O diagnóstico da Artrite Idiopática Juvenil é clínico e baseia-se na
presença de artrite em uma ou mais articulações com duração igual ou
maior a 6 semanas. Várias doenças, como por exemplo, as infecções, devem
ser pesquisadas e descartadas, uma vez que a artrite é manifestação
comum em várias doenças não reumáticas. Além da dor e da inflamação
articular pode ser observada uma certa dificuldade na movimentação ao
acordar (rigidez matinal), fraqueza ou incapacidade na mobilização das
articulações, além de febre alta diária (> 39º C) por períodos
maiores do que 2 semanas. Não existem exames laboratoriais específicos
para esta doença. Nos casos de dúvida diagnóstica a opinião de um
especialista pode ser de grande auxílio.
5. Quais os tipos mais comuns de Artrite Idiopática Juvenil?
Existem 3 tipos mais comuns: pauciarticular (ou oligoarticular),
poliarticular e sistêmico . No tipo pauciarticular são acometidas até 4
articulações, sendo os joelhos e os tornozelos as mais freqüentes.

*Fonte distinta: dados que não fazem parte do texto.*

(** When the first row has a key, the text ends with the closing quote
    of the last cell, not with a line feed. *)
Lemma csv_text_ends_with_quote (first : TableRow) (rest : ExtractedData) :
  first <> [] ->
  last_char (Spec.csv_text first rest) = Some dquote.
Proof.
  intros Hne. unfold Spec.csv_text. apply last_char_join; [discriminate|].
  apply Forall_forall. intros y Hy. apply in_map_iff in Hy as [row [<- _]].
  pose proof (Object_keys_length first) as Hlen.
  destruct (Object_keys first) as [|key keys].
  - destruct first; [contradiction|discriminate Hlen].
  - apply last_char_row_text.
Qed.





(** ** Field counts under a split on commas *)

Lemma plain_true (s : string) :
  Spec.plain s = true <-> occurs comma s = false /\ occurs newline s = false.
Proof.
  unfold Spec.plain. rewrite andb_true_iff, !negb_true_iff. reflexivity.
Qed.

Lemma own_In (row : TableRow) (key v : string) :
  own row key = Some v -> In v (map snd row).
Proof.
  induction row as [|[k w] row IH]; simpl; [discriminate|].
  destruct (String.eqb k key); intros H.
  - injection H as ->. now left.
  - right. now apply IH.
Qed.

Lemma value_of_without (c : ascii) (row : TableRow) (key : string) :
  Forall (fun kv => occurs c (snd kv) = false) row ->
  occurs c (Spec.value_of row key) = false.
Proof.
  intros H. unfold Spec.value_of. destruct (own row key) as [v|] eqn:E; [|reflexivity].
  apply own_In, in_map_iff in E as [[k w] [Hw Hin]]. cbn in Hw. subst w.
  rewrite Forall_forall in H. exact (H _ Hin).
Qed.

Lemma occurs_double_quotes (c : ascii) (v : string) :
  Ascii.eqb dquote c = false ->
  occurs c (Spec.double_quotes v) = occurs c v.
Proof.
  intros Hc. induction v as [|a v IH]; [reflexivity|].
  cbn [Spec.double_quotes]. destruct (Ascii.eqb a dquote) eqn:Ha.
  - apply Ascii.eqb_eq in Ha. subst a. cbn [occurs]. now rewrite Hc, IH.
  - cbn [occurs]. now rewrite IH.
Qed.

(** A character other than the double quote occurs in a quoted value
    exactly when it occurs in the value. *)
Lemma occurs_quoted (c : ascii) (v : string) :
  Ascii.eqb dquote c = false ->
  occurs c (Spec.quoted v) = occurs c v.
Proof.
  intros Hc. unfold Spec.quoted. cbn [occurs]. rewrite Hc, occurs_app.
  rewrite (occurs_double_quotes _ _ Hc). cbn [occurs str1]. rewrite Hc.
  cbn [orb]. apply orb_false_r.
Qed.

Lemma row_text_without (c : ascii) (headers : list string) (row : TableRow) :
  Ascii.eqb dquote c = false ->
  Ascii.eqb comma c = false ->
  Forall (fun kv => occurs c (snd kv) = false) row ->
  occurs c (Spec.row_text headers row) = false.
Proof.
  intros Hq Hc H. unfold Spec.row_text. apply occurs_join.
  - unfold str1. cbn [occurs]. now rewrite Hc.
  - apply Forall_forall. intros y Hy. apply in_map_iff in Hy as [h [<- _]].
    rewrite (occurs_quoted _ _ Hq). now apply value_of_without.
Qed.

Lemma row_text_fields (k : string) (ks : list string) (row : TableRow) :
  Forall (fun kv => occurs comma (snd kv) = false) row ->
  split comma (Spec.row_text (k :: ks) row)
  = map (fun header => Spec.quoted (Spec.value_of row header)) (k :: ks).
Proof.
  intros Hrow. unfold Spec.row_text. cbn [map]. apply split_join.
  rewrite <- (map_cons (fun header => Spec.quoted (Spec.value_of row header))).
  apply Forall_forall. intros y Hy. apply in_map_iff in Hy as [h [<- _]].
  rewrite occurs_quoted by reflexivity. now apply value_of_without.
Qed.

Lemma plain_values (c : ascii) (row : TableRow) :
  (forall s, Spec.plain s = true -> occurs c s = false) ->
  Forall (fun kv => Spec.plain (snd kv) = true) row ->
  Forall (fun kv => occurs c (snd kv) = false) row.
Proof.
  intros Hc H. eapply Forall_impl; [|exact H]. intros kv Hkv. now apply Hc.
Qed.

(** The lines of the text, when neither keys nor values hold a line
    feed. *)
Lemma csv_text_lines (first : TableRow) (rest : ExtractedData) :
  Forall (fun key => occurs newline key = false) (Object_keys first) ->
  Forall (fun row => Forall (fun kv => occurs newline (snd kv) = false) row)
    (first :: rest) ->
  split newline (Spec.csv_text first rest)
  = join (str1 comma) (Object_keys first)
      :: map (Spec.row_text (Object_keys first)) (first :: rest).
Proof.
  intros Hkeys Hrows. unfold Spec.csv_text. apply split_join. constructor.
  - apply occurs_join; [reflexivity|exact Hkeys].
  - apply Forall_forall. intros line Hline.
    apply in_map_iff in Hline as [row [<- Hin]].
    rewrite Forall_forall in Hrows.
    apply row_text_without; [reflexivity | reflexivity | now apply Hrows].
Qed.

(** C2, as amended. When the first row has at least one key, no key of
    the first row contains a comma or a line feed, no value of any row
    does, and no row after the first lacks a key of the first row that
    names a member of [Object.prototype] (so that the serialiser
    returns), the first line of the output splits on commas into as many
    fields as the first row has keys, and so does every later line. *)
Theorem field_counts_of_plain_data (first : TableRow) (rest : ExtractedData) :
  Object_keys first <> [] ->
  Forall (fun k => Spec.plain k = true) (Object_keys first) ->
  Forall (fun row => Forall (fun kv => Spec.plain (snd kv) = true) row) (first :: rest) ->
  existsb (Csv.reads_member (Object_keys first)) rest = false ->
  Spec.field_counts_agree (first :: rest).
Proof.
  intros Hne Hkeys Hrows Hown. unfold Spec.field_counts_agree.
  rewrite convertToCsv_returns, Hown.
  rewrite csv_text_lines.
  - destruct (Object_keys first) as [|k ks] eqn:Ek; [contradiction|].
    split.
    + rewrite split_join; [reflexivity|].
      eapply Forall_impl; [|exact Hkeys]. intros s Hs. now apply plain_true in Hs.
    + apply Forall_forall. intros line Hline.
      apply in_map_iff in Hline as [row [<- Hin]].
      rewrite Forall_forall in Hrows.
      rewrite row_text_fields, length_map; [reflexivity|].
      apply (plain_values comma); [|now apply Hrows].
      intros s Hs. now apply plain_true in Hs.
  - eapply Forall_impl; [|exact Hkeys]. intros s Hs. now apply plain_true in Hs.
  - eapply Forall_impl; [|exact Hrows]. intros row Hrow.
    apply (plain_values newline); [|exact Hrow].
    intros s Hs. now apply plain_true in Hs.
Qed.

Lemma field_counts_of_plain_data_witness :
  Spec.field_counts_agree
    [[("row", "1"); ("J", "4'-7 1/8"); ("K", "b"); ("L", "c")];
     [("row", "2"); ("K", "e")]].
Proof.
  apply field_counts_of_plain_data.
  - discriminate.
  - repeat constructor.
  - repeat constructor.
  - reflexivity.
Defined.

(** C2, as stated, fails: a value with a comma makes the line of its row
    split into more fields than there are keys; and for a second row
    that lacks the key constructor of the first there are no lines at
    all, the serialiser throws. *)
Lemma field_counts_disagree_on_comma :
  ~ Spec.field_counts_agree [[("Name", "Doe, John")]]
  /\
  ~ Spec.field_counts_agree [[("constructor", "x")]; []].
Proof.
  split; unfold Spec.field_counts_agree; cbn.
  - intros [_ H]. inversion H as [|? ? Hlen _]. discriminate Hlen.
  - intros H. exact H.
Qed.

(** A first row without keys gives an empty header line, which still
    splits into one field. *)
Example field_counts_disagree_on_no_keys :
  ~ Spec.field_counts_agree [[]].
Proof.
  unfold Spec.field_counts_agree. simpl. intros [H _]. discriminate H.
Qed.

(** ** The extraction client *)

Lemma init_service_handle (env_API_KEY : option string) :
  isApiConfigured (fst (init_service env_API_KEY)) = truthy env_API_KEY.
Proof.
  unfold init_service. destruct (truthy env_API_KEY); reflexivity.
Qed.

(** C3. Without a credential the handle is null, and with a null handle
    [extractDataFromImage] throws the not-configured message at once, in
    both revisions: the log of effects is returned as it was, so no
    request was built or sent. *)
Theorem unconfigured_fails_without_call (r : Revision) (rt : Runtime)
    (base64Image : option string) (mimeType : string) (log : Log) :
  fst (init_service None) = None /\
  fst (init_service (Some EmptyString)) = None /\
  extractDataFromImage_of r rt None base64Image mimeType log
  = (log, inl (ErrorObj Messages.not_configured)).
Proof.
  repeat split. destruct r; reflexivity.
Qed.

(** The remote call is the only source of [NetworkCall] effects and is
    reached only with a handle. *)
Lemma configured_call_is_logged (r : Revision) (rt : Runtime) (client : GoogleGenAI)
    (base64Image : option string) (mimeType : string) (log : Log) :
  exists tail,
    fst (extractDataFromImage_of r rt (Some client) base64Image mimeType log)
    = log ++ NetworkCall (apiKey client) (request_of r base64Image mimeType) :: tail.
Proof.
  destruct r; unfold_extract;
    destruct (generateContent rt _ _ _) as [[message|what]|response_text];
    try destruct (JSON_parse rt _) as [message|v];
    cbn; split_on_includes;
    eexists; cbn; rewrite <- ?app_assoc; reflexivity.
Qed.

(** [extractDataFromImage] with a handle, case by case. *)
Lemma extract_resolved (r : Revision) (rt : Runtime) (client : GoogleGenAI)
    (base64Image : option string) (mimeType : string) (log : Log) (v : Json) :
  (exists response_text,
      generateContent rt (apiKey client) log (request_of r base64Image mimeType)
      = inr response_text /\
      JSON_parse rt (trim response_text) = inr v) ->
  extractDataFromImage_of r rt (Some client) base64Image mimeType log
  = (log ++ [NetworkCall (apiKey client) (request_of r base64Image mimeType)], inr v).
Proof.
  intros [response_text [Hcall Hparse]].
  destruct r; unfold_extract; rewrite Hcall, Hparse; reflexivity.
Qed.

Lemma extract_raised (r : Revision) (rt : Runtime) (client : GoogleGenAI)
    (base64Image : option string) (mimeType : string) (log : Log) (e : Thrown) :
  raised_in_try rt (apiKey client) log (request_of r base64Image mimeType) = Some e ->
  snd (extractDataFromImage_of r rt (Some client) base64Image mimeType log)
  = match r, e with
    | _, NonError _ => inl (ErrorObj Messages.unknown_error)
    | FixedSchemaRevision, ErrorObj message =>
        inl (ErrorObj (Messages.failed_prefix ++ message))
    | DynamicHeaderRevision, ErrorObj message =>
        if includes "JSON" message
        then inl (ErrorObj Messages.unexpected_format)
        else inl (ErrorObj (Messages.failed_prefix ++ message))
    end.
Proof.
  unfold raised_in_try. intros H.
  destruct r; unfold_extract;
    destruct (generateContent rt _ _ _) as [e'|response_text];
    try destruct (JSON_parse rt _) as [message|v];
    inversion H; subst; cbn; split_on_includes;
    try destruct e; cbn; split_on_includes;
    reflexivity.
Qed.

Crianças com este tipo de doença devem fazer avaliações oftalmológicas
freqüentes (a cada 3 ou 4 meses), uma vez que a úvea (o colorido dos
olhos) pode estar inflamada sem que haja qualquer sinal visível. No tipo
poliarticular 5 ou mais articulações são envolvidas, com destaque para
os joelhos, tornozelos, punhos, cotovelos e pequenas articulações das
mãos e dos pés. Pode haver febre intermitente e o exame laboratorial
Fator Reumatóide está presente em cerca de 10% dos pacientes. O tipo
sistêmico tem caráter insidioso e caracteriza-se pela presença de
artrite associada à febre alta em um ou dois picos diários (= 39º C),
erupção na pele (rash cutâneo), gânglios, serosite (inflamação da pleura
e do pericárdio) e aumento de fígado e baço ao exame clínico.
Alguns pacientes, especialmente aqueles com o tipo pauciarticular e com
fator antinúcleo (FAN) positivo, podem apresentar uveíte crônica, ou
seja, uma inflamação em um ou nos dois olhos. A uveíte é, geralmente,
assintomática e podem ser observadas complicações como glaucoma,
catarata e até mesmo diminuição da visão, especialmente quando o
diagnóstico é tardio. Daí a importância da detecção precoce através de
exames oftalmológicos periódicos (biomicroscopia), a cada 3 ou 4 meses. A
uveíte pode aparecer antes, simultaneamente ou anos depois da atrite.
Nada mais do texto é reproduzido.